ACL reconstruction is thought to be the fifth most common orthopedic procedure performed per year in the United States. With increasing activity levels, and thus more ACL reconstructions being performed, orthopedic surgeons will probably see graft failures more frequently.

Failed ACL reconstruction can be defined as persistent instability and can be caused by a graft re-tear, graft laxity and failure to address other (secondary) restraints. Other​ issues that must be considered (even in the presence of an intact graft) are muscle function, pain and range of motion.

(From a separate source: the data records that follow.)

Lemma additional_rows_spec (cells : list string) (n : nat) :
  forall (s fuel : nat) (acc : string),
    len cells - 3 <= 3 + 2 * Z.of_nat (s + n) ->
    len cells - 3 - (3 + 2 * Z.of_nat s) <= Z.of_nat fuel ->
    additional_rows fuel cells (3 + 2 * Z.of_nat s) acc
    = Ret (acc +:+ String.concat ""
                 (map (row_text cells)
                      (filter (fun i => i < len cells - 3) (odd_from s n)))).
Proof.
  induction n as [|n IH]; intros s fuel acc Hn Hfuel.
  - replace (s + 0)%nat with s in Hn by lia.
    unfold odd_from; cbn [seq map]. rewrite filter_nil.
    cbn [map String.concat]. rewrite append_nil_r.
    destruct fuel; cbn [additional_rows];
      (destruct (Z.ltb_spec (3 + 2 * Z.of_nat s) (len cells - 3)); [lia|]);
      reflexivity.
  - destruct (Z.ltb_spec (3 + 2 * Z.of_nat s) (len cells - 3)) as [Hlt|Hge].
    + destruct fuel as [|fuel]; [lia|].
      cbn [additional_rows].
      destruct (Z.ltb_spec (3 + 2 * Z.of_nat s) (len cells - 3)); [|lia].
      rewrite !index_in_range by lia. cbn [bind].
      replace (3 + 2 * Z.of_nat s + 2) with (3 + 2 * Z.of_nat (S s)) by lia.
      rewrite IH by lia.
      unfold odd_from; cbn [seq map].
      rewrite filter_cons_True by exact Hlt.
      cbn [map String.concat]. f_equal.
      fold (odd_from (S s) n).
      destruct (map (row_text cells)
                    (filter (fun i => i < len cells - 3) (odd_from (S s) n)))
        as [|r rs] eqn:E.
      * cbn [String.concat]. unfold row_text.
        now rewrite !append_assoc, append_nil_r.
      * cbn [String.concat]. unfold row_text.
        rewrite !append_assoc. reflexivity.
    + rewrite no_rows_beyond by lia. cbn [map String.concat].
      rewrite append_nil_r.
      destruct fuel; cbn [additional_rows];
        (destruct (Z.ltb_spec (3 + 2 * Z.of_nat s) (len cells - 3)); [lia|]);
        reflexivity.
Qed.
(** * SyncPushPull: push/pull directory synchronisation driven by inotify

    A shallow embedding of [syncit.py] and [monitorRemote.py].

    - Python [str] values are [string]s holding their UTF-8 bytes, Python
      [bytes] values are [string]s of raw bytes; the two are told apart by
      the constructors of [PyVal].
    - Times (the floats of [time.time()], [--pushDelay], ...) are exact
      rationals [Q].
    - The threads are modelled one at a time, as programs of a state and
      error monad over a [World]: a clock, the inotify queue, and the trace
      of the effects the program has performed (sleeps, sub-processes, log
      records, values put on the bridge's queue, lines printed). What a
      sub-process does is given by the oracles of an [Env].
    - The parts of the Python library the programs call ([posixpath],
      [re.match] for the bridge's pattern, strict UTF-8 decoding) are
      embedded after CPython's own definitions. *)

From Stdlib Require Import Ascii QArith Qminmax Lqa.
From Stdlib Require String OrderedTypeEx.
From stdpp Require Import gmap strings list.

(** ** Strings *)

Definition sep : ascii := "/"%char.

Definition startswith_sep (s : string) : bool :=
  match s with
  | String c _ => Ascii.eqb c sep
  | EmptyString => false
  end.

Fixpoint endswith_sep (s : string) : bool :=
  match s with
  | EmptyString => false
  | String c EmptyString => Ascii.eqb c sep
  | String _ s' => endswith_sep s'
  end.

(** [s.split("/")]: never empty, [""] for the empty string. *)
Fixpoint split_sep (s : string) : list string :=
  match s with
  | EmptyString => [""]
  | String c s' =>
      if Ascii.eqb c sep then "" :: split_sep s'
      else match split_sep s' with
           | w :: ws => String c w :: ws
           | [] => [String c ""]
           end
  end.

(** ["/".join(l)] *)
Definition join_sep (l : list string) : string := String.concat "/" l.

(** [s.rstrip("/")] and [s.lstrip("/")] *)
Fixpoint rstrip_sep (s : string) : string :=
  match s with
  | EmptyString => ""
  | String c s' =>
      match rstrip_sep s' with
      | EmptyString => if Ascii.eqb c sep then "" else String c ""
      | r => String c r
      end
  end.

Fixpoint lstrip_sep (s : string) : string :=
  match s with
  | String c s' => if Ascii.eqb c sep then lstrip_sep s' else s
  | EmptyString => ""
  end.

(** [s == "/" * len(s)] *)
Fixpoint all_sep (s : string) : bool :=
  match s with
  | EmptyString => true
  | String c s' => Ascii.eqb c sep && all_sep s'
  end.

(** [s[:s.rfind("/") + 1]] *)
Fixpoint upto_last_sep (s : string) : string :=
  match s with
  | EmptyString => ""
  | String c s' =>
      match upto_last_sep s' with
      | EmptyString => if Ascii.eqb c sep then String c "" else ""
      | r => String c r
      end
  end.

(** The exceptions the programs can meet. *)
Inductive Exn : Type :=
| ValueError (msg : string)
| IndexError
| TypeError (msg : string)
| UnicodeDecodeError
| OSError (msg : string).

(** ** posixpath *)

Module posixpath.

(** [os.path.dirname] *)
Definition dirname (p : string) : string :=
  let head := upto_last_sep p in
  if negb (String.eqb head "") && negb (all_sep head)
  then rstrip_sep head else head.

(** [os.path.join(a, b)] with one more component *)
Definition join (a b : string) : string :=
  if startswith_sep b then b
  else if String.eqb a "" || endswith_sep a then a +:+ b
  else a +:+ "/" +:+ b.

Definition isabs (p : string) : bool := startswith_sep p.
(** [Omit<ContextEntry, "id" | "created_at">]: [entry_date: string]. *)
Record ContextEntryData : Type := {
  ced_user_id : Z;
  ced_content : string;
  ced_entry_type : string;
  ced_entry_date : JS.text date
}.

Module Database.

(** [ORDER BY CASE WHEN status = 'completed' THEN 1 ELSE 0 END,
    priority ASC, deadline ASC NULLS LAST, created_at DESC]. *)
Definition tasks_order : SQL.ordering (A := Task) :=
  SQL.order_by
    [ SQL.asc (fun t => if String.eqb (status t) completed then 1 else 0);
      SQL.asc priority;
      SQL.asc_nulls_last deadline;
      SQL.desc created_at ].

Definition getTasks (userId : Z) : M (list Task) :=
  fun w =>
    (w, Returned (SQL.sort tasks_order
                    (filter (fun t => user_id t =? userId) (tasks (db w))))).

(** The row of [INSERT INTO tasks (user_id, ..., context_tags) VALUES ...],
    or [None] when the store rejects a bound value.  [completed_at] is not
    among the columns and stays NULL; [id] comes from the sequence, and both
    timestamps default to the current one.  [priority] and
    [ai_suggested_priority || null] are bound to INTEGER columns,
    [deadline || null] and [ai_suggested_deadline || null] to TIMESTAMP
    columns. *)
Definition inserted_row (now : timestamp) (seq : Z) (task : TaskData)
  : option Task :=
  match SQL.integer (td_priority task),
        SQL.nullable SQL.read (JS.or_null JS.truthy_text (td_deadline task)),
        SQL.nullable SQL.integer
          (JS.or_null JS.truthy_rational (td_ai_suggested_priority task)),
        SQL.nullable SQL.read
          (JS.or_null JS.truthy_text (td_ai_suggested_deadline task))
  with
  | Some priority0, Some deadline0, Some suggested_priority,
    Some suggested_deadline =>
      Some {| id := seq + 1;
              user_id := td_user_id task;
              title := td_title task;
              description := JS.or_null JS.truthy_string (td_description task);
              priority := priority0;
              status := td_status task;
              deadline := deadline0;
              ai_suggested_priority := suggested_priority;
              ai_suggested_deadline := suggested_deadline;
              context_tags := JS.or_null JS.truthy_array (td_context_tags task);
              created_at := now;
              updated_at := now;
              completed_at := None |}
  | _, _, _, _ => None
  end.

Definition createTask (now : timestamp) (task : TaskData) : M Task :=
  fun w =>
    match inserted_row now (tasks_id_seq (db w)) task with
    | Some row =>
        ({| db := {| tasks := tasks (db w) ++ [row];
                     context_entries := context_entries (db w);
                     tasks_id_seq := tasks_id_seq (db w) + 1 |};
            ai_calls := ai_calls w |},
         Returned row)
    | None => (w, Thrown StoreError)
    end.

(** The keys of [Task]. *)
Inductive column : Type :=
| col_id | col_user_id | col_title | col_description | col_priority
| col_status | col_deadline | col_ai_suggested_priority
| col_ai_suggested_deadline | col_context_tags | col_created_at
| col_updated_at | col_completed_at.

Definition columns : list column :=
  [ col_id; col_user_id; col_title; col_description; col_priority;
    col_status; col_deadline; col_ai_suggested_priority;
    col_ai_suggested_deadline; col_context_tags; col_created_at;
    col_updated_at; col_completed_at ].

Definition is_defined {A} (x : option A) : bool :=
  match x with
  | Some _ => true
  | None => false
  end.

(** [value !== undefined], for the entry of key [c]. *)
Definition defined (updates : TaskUpdates) (c : column) : bool :=
  match c with
  | col_id => is_defined (u_id updates)
  | col_user_id => is_defined (u_user_id updates)
  | col_title => is_defined (u_title updates)
  | col_description => is_defined (u_description updates)
  | col_priority => is_defined (u_priority updates)
  | col_status => is_defined (u_status updates)
  | col_deadline => is_defined (u_deadline updates)
  | col_ai_suggested_priority => is_defined (u_ai_suggested_priority updates)
  | col_ai_suggested_deadline => is_defined (u_ai_suggested_deadline updates)
  | col_context_tags => is_defined (u_context_tags updates)
  | col_created_at => is_defined (u_created_at updates)
  | col_updated_at => is_defined (u_updated_at updates)
  | col_completed_at => is_defined (u_completed_at updates)
  end.

(** The items of [setClause], one text `key = $key` per entry of
    [Object.entries(updates).filter(([_, value]) => value !== undefined)]:
    the map keeps the key of an entry and drops its value. *)
Definition setClause (updates : TaskUpdates) : list column :=
  filter (defined updates) columns.

(** The statement of [updateTask] as the driver receives it: the items of the
    SET clause, interpolated as text through [sql.unsafe], and the one
    interpolated value, the id, bound by position.  No value of [updates]
    is part of it. *)
Record UpdateStatement : Type := {
  set_items : list column;
  where_id : Z
}.

Definition update_statement (i : Z) (updates : TaskUpdates) : UpdateStatement :=
  {| set_items := setClause updates; where_id := i |}.

(** [UPDATE tasks SET <items>, updated_at = CURRENT_TIMESTAMP WHERE id = ...
    RETURNING *].  With no item the text reads [SET , updated_at = ...],
    which is no statement: the store rejects it at the comma.  An item
    `key = $key` refers to a placeholder named after its column; the
    statement binds one value, by position, and none under a name, so the
    store has no value for the item and rejects the statement as well.
    Either way nothing is written and no row is returned. *)
Definition execute_update (now : timestamp) (statement : UpdateStatement)
  : M (list Task) :=
  fun w =>
    match set_items statement with
    | [] => (w, Thrown StoreError)
    | _ :: _ => (w, Thrown StoreError)
    end.

(** [return tasks[0]]: [None] is the [undefined] that indexing an empty
    result gives. *)
Definition updateTask (now : timestamp) (i : Z) (updates : TaskUpdates)
  : M (option Task) :=
  bind (execute_update now (update_statement i updates))
       (fun tasks => ret (hd_error tasks)).

(** [DELETE FROM tasks WHERE id = ...]: the id is bound to the INTEGER
    column [id]. *)
Definition deleteTask (i : Z) : M unit :=
  fun w =>
    if SQL.int4 i
    then
      ({| db := {| tasks := filter (fun r => negb (id r =? i)) (tasks (db w));
                   context_entries := context_entries (db w);
                   tasks_id_seq := tasks_id_seq (db w) |};
          ai_calls := ai_calls w |},
       Returned tt)
    else (w, Thrown StoreError).

(** [ORDER BY entry_date DESC, created_at DESC]. *)
Definition context_order : SQL.ordering (A := ContextEntry) :=
  SQL.order_by [ SQL.desc entry_date; SQL.desc ce_created_at ].

(** The statement of [getContextEntries] has two interpolations, [userId]
    and [days], and so two bound values.  Its text is
    [... WHERE user_id = $1 AND entry_date >= CURRENT_DATE - INTERVAL '$2 days' ...]:
    the second placeholder sits inside the quoted literal of the interval,
    where it is text, and the statement has one parameter. *)
Definition context_statement : SQL.statement :=
  {| SQL.parameters := 1; SQL.bound_values := 2 |}.

(** [days = 7] by default.  The rows are those the statement would select
    if the store took it, the interval read as that many days. *)
Definition getContextEntries (today : date) (userId : Z) (days : option Z)
  : M (list ContextEntry) :=
  fun w =>
    let d := JS.default_to days 7 in
    if SQL.accepted context_statement
    then (w, Returned (SQL.sort context_order
                         (filter (fun e => (ce_user_id e =? userId)
                                           && (today - d <=? entry_date e))
                                 (context_entries (db w)))))
    else (w, Thrown StoreError).

(** [INSERT INTO context_entries (user_id, content, entry_type, entry_date)
    VALUES ... RETURNING *].  [entry.entry_date || "CURRENT_DATE"] binds the
    text of the entry, or the text [CURRENT_DATE] in place of an empty one:
    a text, not the function of that name, and no date.  [nextval] is the id
    the sequence of the table hands out; [created_at] defaults to the
    current timestamp. *)
Definition createContextEntry (now : timestamp) (nextval : Z)
           (entry : ContextEntryData) : M ContextEntry :=
  fun w =>
    let entry_date_text :=
      if JS.truthy_text (ced_entry_date entry)
      then ced_entry_date entry
      else JS.Unreadable in
    match SQL.read entry_date_text with
    | Some day =>
        let row := {| ce_id := nextval;
                      ce_user_id := ced_user_id entry;
                      content := ced_content entry;
                      entry_type := ced_entry_type entry;
                      entry_date := day;
                      ce_created_at := now |} in
        ({| db := {| tasks := tasks (db w);
                     context_entries := context_entries (db w) ++ [row];
                     tasks_id_seq := tasks_id_seq (db w) |};
            ai_calls := ai_calls w |},
         Returned row)
    | None => (w, Thrown StoreError)
    end.
(** * pychemqt: heat-exchanger charts and the element data class

    A shallow embedding of

    - [equipment/UI_heatExchanger.py]: the four chart dialogs
      ([Efectividad], [TemperatureEfectividad], [F], [Fi]) and the sweeps
      their [plot] methods run over [Heat_ExchangerDesign];
    - [lib/elemental.py]: the [Elemental] constructor and [_unit];
    - [UI/wizard.py]: the function [auto];
    - the counterflow effectiveness of [equipment/heatExchanger.py], which
      is not among the sources, as the specification writes it out.

    Python floats and numpy floats are read as real numbers: grids are
    built over exact rationals and injected into [R]. *)

From Stdlib Require Import Reals Lra Lia List Ascii String ZArith QArith Qround Qreals Bool.
Import ListNotations.

Set Implicit Arguments.

(** ** Python values, exceptions and the numpy grids *)

Module Py.

Inductive exception : Set :=
  | IndexError
  | TypeError
  | ValueError
  | ZeroDivisionError
  | UnboundLocalError.

(** A call either raises or returns. *)
Definition result (A : Type) : Type := (exception + A)%type.

Definition raise {A : Type} (e : exception) : result A := inl e.
Definition ok {A : Type} (a : A) : result A := inr a.

(** [l[i]] for a non-negative index. *)
Definition getitem {A : Type} (l : list A) (i : nat) : result A :=
  match nth_error l i with
  | Some a => ok a
  | None => raise IndexError
  end.

(** [l[-1]]. *)
Definition getlast {A : Type} (l : list A) : result A :=
  match rev l with
  | a :: _ => ok a
  | [] => raise IndexError
  end.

The cause of recurrent instability is multifactorial. If the failed ACL reconstruction occurs within six months of the surgery, we define this as early phase failure. This can be attributed to poor graft quality, loss of graft fixation, inadequate graft incorporation, poor surgical technique, early return to sports and/or inappropriate physical therapy program.

If the failed ACL reconstruction occurs after six months, we define this as late phase failure. Often traumatic re-injury is the cause of failure. However, other factors may be present including other ligament or meniscal injuries and/or poor tunnel placement. Younger patients have a higher incidence of recurrent tear.

Other causes of failed ACL reconstruction include loss of motion (such as loss of terminal extension or more significant knee scarring called arthrofibrosis) and infection. When evaluating an ACL reconstructed knee, it is essential to address all these factors to determine whether a revision surgery is warranted and what the chances are for a successful outcome.